--- Information given ---

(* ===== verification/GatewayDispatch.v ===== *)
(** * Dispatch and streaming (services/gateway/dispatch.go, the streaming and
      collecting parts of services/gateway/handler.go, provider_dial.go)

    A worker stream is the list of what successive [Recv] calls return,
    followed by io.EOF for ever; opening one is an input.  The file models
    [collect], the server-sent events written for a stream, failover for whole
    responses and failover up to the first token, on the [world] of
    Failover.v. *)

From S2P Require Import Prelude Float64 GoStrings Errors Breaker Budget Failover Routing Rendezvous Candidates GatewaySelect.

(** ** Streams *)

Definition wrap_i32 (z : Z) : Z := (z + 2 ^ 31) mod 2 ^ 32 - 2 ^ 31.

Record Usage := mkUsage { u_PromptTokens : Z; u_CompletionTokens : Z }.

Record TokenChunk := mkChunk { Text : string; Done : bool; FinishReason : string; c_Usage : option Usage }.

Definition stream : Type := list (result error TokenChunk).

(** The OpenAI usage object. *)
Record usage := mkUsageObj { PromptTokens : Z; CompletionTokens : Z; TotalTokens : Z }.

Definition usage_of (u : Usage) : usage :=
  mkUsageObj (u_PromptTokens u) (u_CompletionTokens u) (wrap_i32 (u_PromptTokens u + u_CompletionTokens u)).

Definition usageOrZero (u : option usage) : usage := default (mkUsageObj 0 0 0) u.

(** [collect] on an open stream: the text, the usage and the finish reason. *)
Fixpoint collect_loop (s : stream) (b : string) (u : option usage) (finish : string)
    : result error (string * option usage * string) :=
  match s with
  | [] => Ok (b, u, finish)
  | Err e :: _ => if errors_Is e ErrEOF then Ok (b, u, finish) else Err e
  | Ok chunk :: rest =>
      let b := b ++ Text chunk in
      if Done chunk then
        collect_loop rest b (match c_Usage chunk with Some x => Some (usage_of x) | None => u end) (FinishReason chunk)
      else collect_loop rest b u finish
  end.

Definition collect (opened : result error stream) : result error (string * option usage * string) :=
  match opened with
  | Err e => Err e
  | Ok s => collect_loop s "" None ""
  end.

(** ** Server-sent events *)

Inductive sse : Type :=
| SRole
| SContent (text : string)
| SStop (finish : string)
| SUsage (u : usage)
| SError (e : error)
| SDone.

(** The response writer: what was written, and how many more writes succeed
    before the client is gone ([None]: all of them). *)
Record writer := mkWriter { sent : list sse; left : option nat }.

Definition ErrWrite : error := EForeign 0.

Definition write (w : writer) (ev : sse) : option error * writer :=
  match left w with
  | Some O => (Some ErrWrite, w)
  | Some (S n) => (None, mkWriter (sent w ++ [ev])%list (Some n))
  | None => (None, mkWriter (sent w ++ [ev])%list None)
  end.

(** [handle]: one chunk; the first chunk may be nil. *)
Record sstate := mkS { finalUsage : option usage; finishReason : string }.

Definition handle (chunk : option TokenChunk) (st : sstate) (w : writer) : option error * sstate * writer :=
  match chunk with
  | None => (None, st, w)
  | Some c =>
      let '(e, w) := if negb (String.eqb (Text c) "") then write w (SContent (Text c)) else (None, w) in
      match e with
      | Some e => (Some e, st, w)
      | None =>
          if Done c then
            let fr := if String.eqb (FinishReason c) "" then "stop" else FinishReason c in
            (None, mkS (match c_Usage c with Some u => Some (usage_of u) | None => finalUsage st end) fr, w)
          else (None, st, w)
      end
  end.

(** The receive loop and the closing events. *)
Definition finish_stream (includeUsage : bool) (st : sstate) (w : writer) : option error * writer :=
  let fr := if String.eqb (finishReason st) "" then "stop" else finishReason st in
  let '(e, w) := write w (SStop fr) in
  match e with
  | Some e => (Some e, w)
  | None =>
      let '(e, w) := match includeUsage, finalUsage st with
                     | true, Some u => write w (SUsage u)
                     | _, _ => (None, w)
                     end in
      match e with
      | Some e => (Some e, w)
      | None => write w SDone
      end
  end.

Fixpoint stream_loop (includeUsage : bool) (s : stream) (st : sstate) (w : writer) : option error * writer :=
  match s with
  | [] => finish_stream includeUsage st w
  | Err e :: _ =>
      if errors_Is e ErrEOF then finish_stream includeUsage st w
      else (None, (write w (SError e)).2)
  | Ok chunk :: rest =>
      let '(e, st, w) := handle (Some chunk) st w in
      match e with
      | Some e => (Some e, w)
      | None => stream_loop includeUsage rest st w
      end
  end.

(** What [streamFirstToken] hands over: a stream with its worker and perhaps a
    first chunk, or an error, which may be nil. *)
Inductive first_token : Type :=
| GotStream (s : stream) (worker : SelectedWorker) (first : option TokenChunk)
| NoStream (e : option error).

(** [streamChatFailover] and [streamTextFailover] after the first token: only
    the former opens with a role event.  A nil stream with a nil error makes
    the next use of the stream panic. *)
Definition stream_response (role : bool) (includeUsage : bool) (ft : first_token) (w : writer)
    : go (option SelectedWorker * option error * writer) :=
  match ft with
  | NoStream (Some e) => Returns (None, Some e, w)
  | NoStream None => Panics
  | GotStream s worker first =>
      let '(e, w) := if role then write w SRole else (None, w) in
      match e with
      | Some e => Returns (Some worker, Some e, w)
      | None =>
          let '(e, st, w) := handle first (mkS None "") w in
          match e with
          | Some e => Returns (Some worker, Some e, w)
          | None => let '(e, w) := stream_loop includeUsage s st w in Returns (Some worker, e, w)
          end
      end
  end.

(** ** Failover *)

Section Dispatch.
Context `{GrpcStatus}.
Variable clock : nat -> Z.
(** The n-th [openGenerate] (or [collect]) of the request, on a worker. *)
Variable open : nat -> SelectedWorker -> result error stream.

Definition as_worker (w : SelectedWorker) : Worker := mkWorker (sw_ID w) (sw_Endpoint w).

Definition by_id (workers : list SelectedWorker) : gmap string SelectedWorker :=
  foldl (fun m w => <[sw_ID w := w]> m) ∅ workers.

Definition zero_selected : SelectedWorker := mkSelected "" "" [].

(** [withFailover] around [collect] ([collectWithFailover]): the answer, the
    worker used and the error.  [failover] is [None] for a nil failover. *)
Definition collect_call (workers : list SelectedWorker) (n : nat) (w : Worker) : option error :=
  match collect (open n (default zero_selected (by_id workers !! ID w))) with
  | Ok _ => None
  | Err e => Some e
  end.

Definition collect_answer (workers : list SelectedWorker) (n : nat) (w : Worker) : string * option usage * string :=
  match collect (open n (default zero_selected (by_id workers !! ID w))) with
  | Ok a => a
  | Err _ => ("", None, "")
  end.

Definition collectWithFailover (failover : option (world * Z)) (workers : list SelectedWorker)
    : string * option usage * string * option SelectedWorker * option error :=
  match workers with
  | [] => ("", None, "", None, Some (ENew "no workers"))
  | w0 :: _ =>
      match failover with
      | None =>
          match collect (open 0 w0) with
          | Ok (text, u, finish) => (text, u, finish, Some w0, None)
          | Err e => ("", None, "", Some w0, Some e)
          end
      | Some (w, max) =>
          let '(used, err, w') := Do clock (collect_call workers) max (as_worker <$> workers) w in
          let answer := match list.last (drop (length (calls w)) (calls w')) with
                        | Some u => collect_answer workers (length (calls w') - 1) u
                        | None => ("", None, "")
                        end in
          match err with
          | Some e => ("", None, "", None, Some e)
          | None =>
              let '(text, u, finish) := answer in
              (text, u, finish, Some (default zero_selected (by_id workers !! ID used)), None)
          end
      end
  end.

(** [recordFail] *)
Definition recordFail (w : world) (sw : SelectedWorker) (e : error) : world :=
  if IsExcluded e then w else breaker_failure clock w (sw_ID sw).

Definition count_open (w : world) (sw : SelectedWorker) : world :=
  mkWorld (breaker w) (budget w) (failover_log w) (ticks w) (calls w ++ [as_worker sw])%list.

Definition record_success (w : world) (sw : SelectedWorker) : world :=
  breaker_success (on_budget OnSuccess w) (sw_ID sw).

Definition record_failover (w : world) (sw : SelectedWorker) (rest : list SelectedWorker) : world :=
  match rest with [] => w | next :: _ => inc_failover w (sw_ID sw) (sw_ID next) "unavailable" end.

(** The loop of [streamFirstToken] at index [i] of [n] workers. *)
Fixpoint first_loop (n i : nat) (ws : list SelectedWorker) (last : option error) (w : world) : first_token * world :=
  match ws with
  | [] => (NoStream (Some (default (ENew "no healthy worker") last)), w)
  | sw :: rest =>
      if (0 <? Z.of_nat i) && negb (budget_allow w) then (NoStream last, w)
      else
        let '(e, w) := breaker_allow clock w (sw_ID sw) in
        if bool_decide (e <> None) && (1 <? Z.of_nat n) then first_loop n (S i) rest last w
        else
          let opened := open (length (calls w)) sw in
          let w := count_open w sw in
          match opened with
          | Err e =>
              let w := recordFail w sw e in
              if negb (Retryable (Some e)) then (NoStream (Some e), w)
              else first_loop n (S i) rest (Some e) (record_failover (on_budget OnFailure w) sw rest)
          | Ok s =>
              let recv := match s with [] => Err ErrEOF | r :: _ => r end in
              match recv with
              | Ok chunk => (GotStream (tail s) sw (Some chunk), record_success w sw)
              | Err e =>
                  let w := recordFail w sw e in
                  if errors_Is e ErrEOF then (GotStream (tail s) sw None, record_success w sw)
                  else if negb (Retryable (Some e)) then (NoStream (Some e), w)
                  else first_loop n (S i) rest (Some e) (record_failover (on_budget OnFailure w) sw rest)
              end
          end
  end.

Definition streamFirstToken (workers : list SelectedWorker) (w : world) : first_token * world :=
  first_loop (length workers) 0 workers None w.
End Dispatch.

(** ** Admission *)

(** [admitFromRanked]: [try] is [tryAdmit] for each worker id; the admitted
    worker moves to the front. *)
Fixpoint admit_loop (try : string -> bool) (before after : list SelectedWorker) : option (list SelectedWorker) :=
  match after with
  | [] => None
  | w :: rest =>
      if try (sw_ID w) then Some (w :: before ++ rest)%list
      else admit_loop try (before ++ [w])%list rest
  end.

---

Directions: Copy out each line of the data above, exactly, if it lies between the line holding "Fixpoint first_loop (n" and the line holding "worker moves to the front. *)", inclusive; copy no other line.

Answer space:
Fixpoint first_loop (n i : nat) (ws : list SelectedWorker) (last : option error) (w : world) : first_token * world :=
  match ws with
  | [] => (NoStream (Some (default (ENew "no healthy worker") last)), w)
  | sw :: rest =>
      if (0 <? Z.of_nat i) && negb (budget_allow w) then (NoStream last, w)
      else
        let '(e, w) := breaker_allow clock w (sw_ID sw) in
        if bool_decide (e <> None) && (1 <? Z.of_nat n) then first_loop n (S i) rest last w
        else
          let opened := open (length (calls w)) sw in
          let w := count_open w sw in
          match opened with
          | Err e =>
              let w := recordFail w sw e in
              if negb (Retryable (Some e)) then (NoStream (Some e), w)
              else first_loop n (S i) rest (Some e) (record_failover (on_budget OnFailure w) sw rest)
          | Ok s =>
              let recv := match s with [] => Err ErrEOF | r :: _ => r end in
              match recv with
              | Ok chunk => (GotStream (tail s) sw (Some chunk), record_success w sw)
              | Err e =>
                  let w := recordFail w sw e in
                  if errors_Is e ErrEOF then (GotStream (tail s) sw None, record_success w sw)
                  else if negb (Retryable (Some e)) then (NoStream (Some e), w)
                  else first_loop n (S i) rest (Some e) (record_failover (on_budget OnFailure w) sw rest)
              end
          end
  end.

Definition streamFirstToken (workers : list SelectedWorker) (w : world) : first_token * world :=
  first_loop (length workers) 0 workers None w.
End Dispatch.

(** ** Admission *)

(** [admitFromRanked]: [try] is [tryAdmit] for each worker id; the admitted
    worker moves to the front. *)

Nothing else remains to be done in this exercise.